Figure 8.4: Daily Sessions for the experiment groups.

The chart below shows the time series for our test and control groups. The solid line is the average sessions metric for the test group, which was larger than the control group prior to the experiment. We used a two-week period before and after the release date for measuring key metrics.

library(CausalImpact) 
data <- read.csv(file = "DailySessions.csv")

# Create a DataFrame and plot the input data 
ts <- cbind(data$test, data$control)
matplot(ts, type = "l")

# Use two week prior and post periods and plot results  
pre.period <- c(1, 14)
post.period <- c(15, 30) 
impact <- CausalImpact(ts, pre.period, post.period)

# Plot the results and explain the outcome 
plot(impact, c("original", "pointwise")) 
summary(impact, "report")

We used the CausalImpact R package to estimate the impact of the new app version on our session metric. The code snippet above shows how to use this package to build an estimate for the test group. For this experiment, the relative increase was +4% daily sessions per active user, with a 95% confidence interval of [+2%, +5%].

Figure 8.5: Generating visualizations with CausalImpact.

This approach is useful when only aggregate data is available. To test multiple variables independent of a time component, we use bootstrapping.

8.1.3 Difference-in-Differences Estimation

We usually tracked a collection of metrics when performing experiments at Twitch. Bootstrapping is a robust resampling process that enables our teams to measure changes in metrics with confidence intervals. For our staged rollout experiment, we used bootstrapping to measure the difference-in-differences between our test and control groups.

library(boot)
data <- read.csv("UserSessions.csv")

# Function for computing the difference of differences 
run_DiD <- function(data, indices){
  d <- data[indices,]
  new <- mean(d$postval[d$group=='Test'])/
             mean(d$priorval[d$group=='Test'])
  old <-mean(d$postval[d$expgroup=='Control'])/
             mean(d$priorval[d$expgroup=='Control'])
  return((new - old)/old * 100.0) 
}

# perform the bootstrapping and output the results 
boot_est <- boot(data, run_DiD, R=1000, 
                   parallel="multicore", ncpus = 8)  
quantile(boot_est$t, c(0.025, 0.975)) 
plot(density(boot_est$t),xlab="% Increase vs. Control")

For each user, we measured the total number of sessions for the 14 days prior to the test version release and the 14 days following the release date. We then performed thousands of iterations, where we computed the sampled mean values for the differences between prior and post values and computed the percent increase between the test and control means. We used the boot R package to perform these calculations, as shown above. The model estimated a +5.4% increase in total sessions per user, with a 95% confidence interval of [+3.9%, +6.9%].

Figure 8.6: Bootstrapping results for session counts.

8.2 Conclusion

We found biases in the data when using Google’s staged rollout feature and applied new methods for running experiments with this feature.

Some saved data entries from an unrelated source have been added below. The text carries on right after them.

Lemma decide_step id c s : row_step (qu_rows s) (qu_rows (decide_approval id c s).2) None.
Proof.
  unfold decide_approval. unfold bind at 1, rows. destruct (row_of id (qu_rows s)) as [r|] eqn:E; [|constructor].
  apply row_of_Some in E as [Hr Hid]. case_decide as Hst; [|constructor].
  unfold bind at 1, lift. destruct (scoped c r) as [[r1 ttl]|e] eqn:Es; [|constructor].
  apply scoped_status in Es as (Hid1 & u & Hu & Hrange & Hp). destruct (ch_approved c); cbn.
  - eapply (rs_decided _ r (with_decision _ _ _ r1)); [done|done|exact Hid1|done|].
    intros _. exists u. cbn. split_and!; [done|lia|lia|by eexists|done].
  - by eapply (rs_decided _ r (with_decision _ _ _ r1)).
Qed.

(** An accord that may be used: a use left, and in time at a reading of the
    clock made between two states. *)
Definition alive (s s' : Queue) (r : PendingApproval) : Prop :=
  (forall u, pa_usages r = Some u -> 0 < u) /\
  (forall e, pa_expires r = Some e ->
     exists n, (qu_reads s <= n < qu_reads s')%nat /\ wa_clock w n <= e).

Lemma alive_mono s1 s1' s2 s2' r :
  (qu_reads s2 <= qu_reads s1)%nat -> (qu_reads s1' <= qu_reads s2')%nat -> alive s1 s1' r -> alive s2 s2' r.
Proof.
  intros H1 H2 [Hu He]. split; [done|]. intros e Heq. destruct (He e Heq) as (n & Hn & Hc).
  exists n. split; [lia|done].
Qed.

(** A step that leaves the table and only reads the clock. *)
Definition only_reads (s s' : Queue) : Prop := qu_rows s' = qu_rows s /\ (qu_reads s <= qu_reads s')%nat.

Lemma wp_vivante r s :
  wp (vivante r) (fun b s' => only_reads s s' /\ (b = true -> alive s s' r)) s.
Proof.
  unfold vivante, alive, only_reads. destruct (pa_expires r) as [e|].
  - unfold wp, bind, now, ret. cbn. split; [split; [done|lia]|]. destruct (e <? _) eqn:E; [done|].
    intros Hu. split; [intros u Heq; rewrite Heq in Hu; by apply Z.ltb_lt|].
    intros e' [= <-]. exists (qu_reads s). apply Z.ltb_ge in E. split; lia.
  - unfold wp, ret. cbn. split; [done|]. intros Hu. split; [|done]. intros u Heq. rewrite Heq in Hu. by apply Z.ltb_lt.
Qed.

(** The consent covers the action: the same fingerprint, or a scope over the
    path for the same type of action. *)
Definition covers (action_type : string) (target : option string) (d : pydict pyval) (r : PendingApproval)
    : Prop :=
  pa_fingerprint r = empreinte action_type target d \/
  pa_portee r = Some PORTEE_ARBORESCENCE /\ pa_action_type r = action_type /\
  exists racine t, pa_racine r = Some racine /\ target = Some t /\ couvre racine t = true.

Lemma elem_sorted_filter P l r :
  r ∈ sort_by decided_later (List.filter P l) -> r ∈ l /\ P r = true.
Proof. rewrite sort_by_perm, list_elem_of_In, filter_In, <- list_elem_of_In. done. Qed.

Lemma wp_scope_loop action_type target l s :
  (forall r, r ∈ l -> r ∈ qu_rows s /\ scope_for action_type r = true) ->
  wp (scope_loop target l)
    (fun o s' => (qu_reads s <= qu_reads s')%nat /\ match o with
       | None => qu_rows s' = qu_rows s
       | Some r' => exists r, r ∈ qu_rows s /\ pa_status r = ApprovalStatus.APPROVED /\ alive s s' r /\
           r' = spent r /\ qu_rows s' = write_row (spent r) (qu_rows s) /\
           pa_portee r = Some PORTEE_ARBORESCENCE /\ pa_action_type r = action_type /\
           racine_couvre r target = true
       end) s.
Proof.
  revert s. induction l as [|r l IH]; intros s Hl; [done|]. cbn [scope_loop]. apply wp_bind.
  eapply wp_mono; [apply wp_vivante|]. intros live s1 [[Hrows Hreads] Hlive].
  destruct (Hl r) as [Hr Hs]; [set_solver|]. apply bool_decide_eq_true in Hs as (Hat & Hp & Hst).
  assert (Hrest : wp (scope_loop target l) (fun o s' => (qu_reads s <= qu_reads s')%nat /\ match o with
       | None => qu_rows s' = qu_rows s
       | Some r' => exists r, r ∈ qu_rows s /\ pa_status r = ApprovalStatus.APPROVED /\ alive s s' r /\
           r' = spent r /\ qu_rows s' = write_row (spent r) (qu_rows s) /\
           pa_portee r = Some PORTEE_ARBORESCENCE /\ pa_action_type r = action_type /\
           racine_couvre r target = true
       end) s1).
  { eapply wp_mono; [apply IH; intros x Hx; rewrite Hrows; apply Hl; set_solver|].
    rewrite Hrows. intros [r'|] s2 [Hreads2 H]; (split; [lia|]); [|done].
    destruct H as (x & ? & ? & Ha & ?). exists x. split_and!; try tauto. by eapply alive_mono, Ha. }
  destruct live; cbn [andb]; [|done]. destruct (racine_couvre r target) eqn:Ec; [|done].
  unfold depenser, wp, bind, on_rows, ret. cbn. split; [done|]. exists r. rewrite Hrows.
  split_and!; try done; [|by apply Hlive..]. by eapply alive_mono, Hlive.
Qed.

(** What [consume_approval] promises. *)
Definition consumes (action_type : string) (target : option string) (d : pydict pyval)
    (s : Queue) (o : option PendingApproval) (s' : Queue) : Prop :=
  match o with
  | None => qu_rows s' = qu_rows s
  | Some r' => exists r, r ∈ qu_rows s /\ pa_status r = ApprovalStatus.APPROVED /\ alive s s' r /\
      covers action_type target d r /\ r' = spent r /\ qu_rows s' = write_row (spent r) (qu_rows s)
  end.

Lemma consumes_after action_type target d s s1 o s' :
  only_reads s s1 -> consumes action_type target d s1 o s' -> consumes action_type target d s o s'.
Proof.
  intros [Hrows Hreads]. unfold consumes. rewrite Hrows. destruct o as [r'|]; [|done].
  intros (r & ? & ? & Ha & ?). exists r. split_and!; try tauto. by eapply alive_mono, Ha.
Qed.

Lemma wp_consommer_une_portee action_type target d s :
  wp (consommer_une_portee action_type target)
    (fun o s' => consumes action_type target d s o s') s.
Proof.
  unfold consommer_une_portee. destruct target as [[|ch t]|]; [done| |done].
  unfold wp, bind at 1, rows. eapply wp_mono; [apply (wp_scope_loop action_type)|].
  - intros r Hr. by apply elem_sorted_filter in Hr.
  - intros [r'|] s'; cbn [consumes]; [|by intros [_ ?]].
    intros (_ & r & Hr & Hst & Ha & -> & Hrows & Hp & Hat & Hc). exists r. split_and!; try done.
    right. split_and!; [done..|]. unfold racine_couvre in Hc. destruct (pa_racine r) as [racine|]; [|done].
    by exists racine, (String ch t).
Qed.

Lemma wp_consume action_type target descr d s :
  wp (consume_approval action_type target descr d)
    (fun o s' => consumes action_type target d s o s') s.
Proof.
  unfold consume_approval. unfold wp, bind at 1, rows.
  set (fp := fingerprint_for _ _ _ _).
  destruct (sort_by decided_later _) as [|r l] eqn:E; [apply wp_consommer_une_portee|].
  assert (Hr : r ∈ qu_rows s /\ exact_for fp r = true) by (apply elem_sorted_filter; rewrite E; set_solver).
  destruct Hr as [Hr [Hfp Hst]%bool_decide_eq_true].
  apply (wp_bind (vivante r)). eapply wp_mono; [apply wp_vivante|]. intros [|] s1 [Hread Hlive].
  - unfold depenser, wp, bind, on_rows, ret. cbn. destruct Hread as [Hrows _]. exists r. rewrite Hrows.
    split_and!; try done; [by apply Hlive|by left].
  - eapply wp_mono; [apply (wp_consommer_une_portee action_type target d)|]. intros o s2. by apply consumes_after.
Qed.

Lemma consume_step action_type target descr d s :
  exists o, (consume_approval action_type target descr d s).1 = Ok o /\
    row_step (qu_rows s) (qu_rows (consume_approval action_type target descr d s).2) (pa_id <$> o).
Proof.
  destruct (wp_ok _ _ _ (wp_consume action_type target descr d s)) as (o & s' & -> & Hc). cbn. exists o.
  split; [done|]. destruct o as [r'|]; cbn in Hc.
  - destruct Hc as (r & Hr & Hst & _ & _ & -> & ->). by apply (rs_used _ r).
  - rewrite Hc. constructor.
Qed.

(** ** Invariant and budget *)

Lemma row_ok_not_approved r : pa_status r <> ApprovalStatus.APPROVED -> row_ok r.
Proof. by intros ? ?. Qed.

Lemma inv_step l l' o : queue_inv l -> row_step l l' o -> queue_inv l'.
Proof.
  intros Hinv [|r Hid Hst Hnone|r r' Hr Hst Hid Hst' Hok|r Hr Hst]; [done|..].
  - destruct Hinv as [Hids Hp Hrows]. split.
    + rewrite map_app. apply NoDup_app. split; [done|]. split; [|apply NoDup_singleton].
      intros x Hx ->%list_elem_of_singleton. done.
    + intros fp. rewrite List.filter_app, length_app. cbn. specialize (Hp fp).
      destruct (is_pending_for fp r) eqn:E; cbn; [|lia].
      apply bool_decide_eq_true in E as [<- _]. rewrite Hnone. cbn. lia.
    + intros x [Hx| ->%list_elem_of_singleton]%elem_of_app; [by apply Hrows|].
      apply row_ok_not_approved. by rewrite Hst.
  - by apply inv_write.
  - pose proof (qi_rows _ Hinv r Hr) as Hok. destruct (spent_ok r Hok Hst). by apply inv_write.
Qed.

(** The uses an entry can still give: one for an exact accord, what is left of
    a scope, the largest scope for a request that waits. *)
Definition potential (r : PendingApproval) : Z :=
  match pa_status r with
  | ApprovalStatus.PENDING => MAX_USAGES_PORTEE
  | ApprovalStatus.APPROVED => default 1 (pa_usages r)
  | _ => 0
  end.

Definition budget (id : string) (l : list PendingApproval) : Z :=
  match row_of id l with Some r => potential r | None => MAX_USAGES_PORTEE end.

Lemma potential_bounds r : row_ok r -> 0 <= potential r <= MAX_USAGES_PORTEE.
Proof.
  intros Hok. unfold potential, MAX_USAGES_PORTEE, row_ok in *.
  destruct (pa_status r); try lia. destruct (Hok eq_refl) as (u & -> & Hu & _). unfold MAX_USAGES_PORTEE in Hu. cbn. lia.
Qed.

Lemma potential_spent r :
  row_ok r -> pa_status r = ApprovalStatus.APPROVED -> potential (spent r) + 1 <= potential r.
Proof.
  intros Hok Hst. destruct (Hok Hst) as (u & Hu & Hrange & _). unfold potential, spent. cbn. rewrite Hst, Hu.
  cbn. destruct (u - 1 <=? 0) eqn:E; cbn; [|lia]. lia.
Qed.

Lemma budget_nonneg id l : queue_inv l -> 0 <= budget id l.
Proof.
  intros Hinv. unfold budget. destruct (row_of id l) as [r|] eqn:E; [|done].
  apply row_of_Some in E as [Hr _]. by apply potential_bounds, (qi_rows _ Hinv).
Qed.

Lemma row_of_snoc id l r :
  row_of id (l ++ [r])
  = match row_of id l with Some x => Some x | None => if decide (pa_id r = id) then Some r else None end.
Proof.
  unfold row_of. induction l as [|x l IH]; cbn; [case_bool_decide; by case_decide|]. by case_bool_decide.
Qed.

Lemma budget_step id l l' o :
  queue_inv l -> row_step l l' o -> budget id l' + Z.b2z (bool_decide (o = Some id)) <= budget id l.
Proof.
  intros Hinv [|r Hid Hst Hnone|r r' Hr Hst Hid Hst' Hok|r Hr Hst]; unfold budget;
    try (rewrite (bool_decide_eq_false_2 (None = Some id)) by done; cbn [Z.b2z]; rewrite Z.add_0_r).
  - done.
  - rewrite row_of_snoc. destruct (row_of id l); [done|]. case_decide; [|done].
    unfold potential. by rewrite Hst.
  - rewrite row_of_write. case_decide as Hd; [|done].
    pose proof (row_of_elem l r (qi_ids _ Hinv) Hr) as Hf. rewrite <- Hid, Hd in Hf. rewrite Hf. cbn.
    unfold potential at 2. rewrite Hst. pose proof (potential_bounds r' Hok). lia.
  - rewrite row_of_write. cbn [spent pa_id]. pose proof (row_of_elem l r (qi_ids _ Hinv) Hr) as Hf.
    pose proof (potential_spent r (qi_rows _ Hinv r Hr) Hst). case_decide as Hd.
    + rewrite <- Hd, Hf. rewrite bool_decide_eq_true_2 by done. cbn. lia.
    + rewrite bool_decide_eq_false_2 by congruence. cbn. lia.
Qed.

(** ** Sequences of operations *)

Inductive Operation :=
  | Ask (d : Demand)
  | Settle (id : string) (c : Choice)
  | Spend (action_type : string) (target : option string) (description : string) (d : pydict pyval).

(** The entry used, if any, and the queue after the operation, which may raise. *)
Definition run_operation (op : Operation) (s : Queue) : option string * Queue :=
  match op with
  | Ask d => (None, (record_pending d s).2)
  | Settle id c => (None, (decide_approval id c s).2)
  | Spend a t descr d =>
      let '(r, s') := consume_approval a t descr d s in
      (match r with Ok (Some e) => Some (pa_id e) | _ => None end, s')
  end.

Fixpoint run_operations (ops : list Operation) (s : Queue) : list string * Queue :=
  match ops with
  | [] => ([], s)
  | op :: ops' =>
      let '(o, s1) := run_operation op s in
      let '(used, s2) := run_operations ops' s1 in
      (match o with Some id => id :: used | None => used end, s2)
  end.

Lemma operation_step op s : row_step (qu_rows s) (qu_rows (run_operation op s).2) (run_operation op s).1.
Proof.
  destruct op as [d|id c|a t descr d]; cbn [run_operation fst snd].
  - apply record_step.
  - apply decide_step.
  - destruct (consume_step a t descr d s) as (o & Ho & Hs).
    destruct (consume_approval a t descr d s) as [r s']. cbn in *. subst r. by destruct o.
Qed.

Lemma operations_inv ops s : queue_inv (qu_rows s) -> queue_inv (qu_rows (run_operations ops s).2).
Proof.
  revert s. induction ops as [|op ops IH]; intros s Hinv; [done|]. cbn [run_operations].
  pose proof (operation_step op s) as Hs. destruct (run_operation op s) as [o s1]. cbn in Hs.
  pose proof (IH s1 (inv_step _ _ _ Hinv Hs)) as HI. by destruct (run_operations ops s1).
Qed.

(** C34: The state machine.  Every operation, whether it answers or raises, does one
    of the four things the table allows, and names the entry it uses. *)
Theorem approvals_refine op s :
  row_step (qu_rows s) (qu_rows (run_operation op s).2) (run_operation op s).1.
Proof. apply operation_step. Qed.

Both of the approaches used found that the new app release resulted in a significant increase in sessions per user. The time-series method is useful for cases where only aggregate-level data is available, and the bootstrapping approach is useful for testing multiple values independent of a time component. The rollout feature provides a mechanism for testing new builds, but doesn’t work with standard A/B testing approaches. For further reading, explore the following papers on Causal Impact²³ and A/B Testing at Facebook²⁴.

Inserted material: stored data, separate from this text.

(* ===== verification/SecurityEngine.v ===== *)
(** * Permissions, trust and threats ([backend/security/permission_manager.py],
    [agent_trust_engine.py], [threat_detector.py], [security_engine.py])

    The four stores of [SecurityEngine] in one state, and [check_access], which
    composes them.  A threat is an object that [_threats] and [_incidents] share:
    [se_incidents] holds positions in [se_threats].  Clocks and ids are oracles,
    floats are rationals. *)
From stdpp Require Import base gmap strings list sets sorting pretty.
From Stdlib Require Import ZArith QArith Qround Qminmax Lia Lqa.
From S2P Require Import Prelude.
#[local] Open Scope Z_scope.

(** ** Data ([security_models.py]) *)

Module TrustLevel.
Inductive t := UNKNOWN | LOW | MEDIUM | HIGH | VERIFIED.
#[global] Instance eq_dec : EqDecision t.
Proof. solve_decision. Defined.
Definition all : list t := [UNKNOWN; LOW; MEDIUM; HIGH; VERIFIED].
Definition value (l : t) : string :=
  match l with
  | UNKNOWN => "unknown" | LOW => "low" | MEDIUM => "medium" | HIGH => "high" | VERIFIED => "verified"
  end.
End TrustLevel.

Module ThreatLevel.
Inductive t := NONE | LOW | MEDIUM | HIGH | CRITICAL.
#[global] Instance eq_dec : EqDecision t.
Proof. solve_decision. Defined.
Definition all : list t := [NONE; LOW; MEDIUM; HIGH; CRITICAL].
Definition value (l : t) : string :=
  match l with
  | NONE => "none" | LOW => "low" | MEDIUM => "medium" | HIGH => "high" | CRITICAL => "critical"
  end.
End ThreatLevel.

Module PermissionAction.
Inductive t := ALLOW | DENY | REVIEW.
#[global] Instance eq_dec : EqDecision t.
Proof. solve_decision. Defined.
End PermissionAction.

Module ResourceType.
Inductive t := AGENT | SKILL | TOOL | WORKSPACE | RUNTIME | FILE | NETWORK | MEMORY | CONFIG.
#[global] Instance eq_dec : EqDecision t.
Proof. solve_decision. Defined.
Definition value (r : t) : string :=
  match r with
  | AGENT => "agent" | SKILL => "skill" | TOOL => "tool" | WORKSPACE => "workspace"
  | RUNTIME => "runtime" | FILE => "file" | NETWORK => "network" | MEMORY => "memory"
  | CONFIG => "config"
  end.
End ResourceType.

(** The conditions a policy is matched on; others are ignored. *)
Record Conditions := mkConditions {
  co_principal : option string;
  co_resource : option string
}.

Record SecurityPolicy := mkPolicyS {
  po_id : string;
  po_name : string;
  po_resource_type : ResourceType.t;
  po_action : PermissionAction.t;
  po_conditions : Conditions;
  po_priority : Z;
  po_enabled : bool
}.

Record Permission := mkPermission {
  pe_id : string;
  pe_principal : string;
  pe_resource_type : ResourceType.t;
  pe_resource : string;
  pe_allowed : bool;
  pe_granted_by : string;
  pe_expires : option Q
}.

Record AgentTrustScore := mkTrust {
  ts_agent : string;
  ts_score : Q;
  ts_level : TrustLevel.t;
  ts_total : Z;
  ts_success : Z;
  ts_failure : Z;
  ts_violations : Z;
  ts_approvals : Z;
  ts_recent : Q
}.

Record ThreatDetection := mkThreat {
  td_id : string;
  td_level : ThreatLevel.t;
  td_source : string;
  td_principal : string;
  td_type : string;
  td_description : message;
  td_severity : Q;
  td_mitigated : bool;
  td_action : string
}.

Record HistoryEntry := mkHistory {
  hi_action : string;
  hi_permission : option string;
  hi_principal : string;
  hi_resource : string
}.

The case study presented in this chapter shows the importance of moving beyond standardized tools for performing experiments. While using vendor solutions is a great way to get started with running experiments, it’s useful to be able to manually perform the experimentation analysis if a situation arises that the tool does not cover. It’s important to question your assumptions when running experiments and to not draw too strong of conclusions from a single test.